When I was fat...I had no energy. Let's face it, I was probably depressed. I slept a lot, I stayed at home, and I felt like a blob. I asked my kids to go get me things, especially if it was downstairs or upstairs, I drove everywhere and tried not to have to walk as much a possible. I thought about things that had to be done--gardening, unpacking boxes, etc. and just cringed. I ignored what had to be done or asked my husband to do it. Now, I have a spring in my step and so much energy! I just spent a morning doing yard work and am now wondering what else I can accomplish around here today. I bring up ideas for our family to do together and make them happen, like biking to the community pool, biking to a concert in the park, or walking to a nearby lake to go for a swim. I'm getting back to my energizer bunny personality and reclaiming the role of the one in the family who comes up with ideas and who sets goals. Our life seems so much more full and fun.

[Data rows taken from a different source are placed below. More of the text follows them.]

(* ===== verification/Daemon.v ===== *)
(** The running daemon: any number of handlers ([Handlers]) on the task core of
    [Submit] and the profile runtime of [Profile], and a program logic for them.
    A judgement [steps] of a program has the shared invariant before each of its
    actions, restores it, and accounts for the action as a step of the task core
    and a move of the profile caller that the program is. *)

From S2P Require Import Prelude RustStr Artifact Policy Task Lifecycle Wakeup Capacity FailStop RemoteProtocol Submission Registry.
From S2P Require Import RegistrySpec SubmitSpec SubmitSystem Submit Requests Resolve Profile Frame Handlers.
From stdpp Require Import relations.

Open Scope Z_scope.

(** ** The task core *)

Definition with_registry (now : Z) (r : Registry) (s : Sys) : Sys :=
  MkSys (MkShared r (cap (shared s)) (fs (shared s))) now (calls s) (jobs s).
(** [TaskService]: queries and cancels are one access to the registry, a submit
    is a call of the system. *)
#[export] Instance TaskService : TaskCore Sys := {|
  core_snapshot now id s :=
    let '(r, a) := get_snapshot now id (reg (shared s)) in (with_registry now r s, a);
  core_has_client now client s :=
    let '(r, a) := has_client_request_id now client (reg (shared s)) in (with_registry now r s, a);
  core_submit request_id validated candidate s :=
    (MkSys (shared s) (clock s) (calls s ++ [CNew request_id validated candidate]) (jobs s), length (calls s));
  core_submitted ticket s := match calls s !! ticket with Some (CReturned r) => Some r | _ => None end;
  core_cancel now id s :=
    let '(r, a) := registry_request_cancel now id (reg (shared s)) in (with_registry now r s, a);
  core_cancelled c s := state ← cancels (heap (reg (shared s))) !! c; cancellation_wait state;
  core_fail_stopping s := is_fail_stopping (fs (shared s))
|}.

One thing I know about recovery is that it's never over. You don't just one day get to be recovered--you have to continually monitor your thinking and work your program in order to stay in recovery. Relapses may happen, and in fact they are part of recovery. But if I can keep these benefits of being in recovery in mind and do the things that keep me in recovery (especially exercise!), I know I can keep reaping these benefits.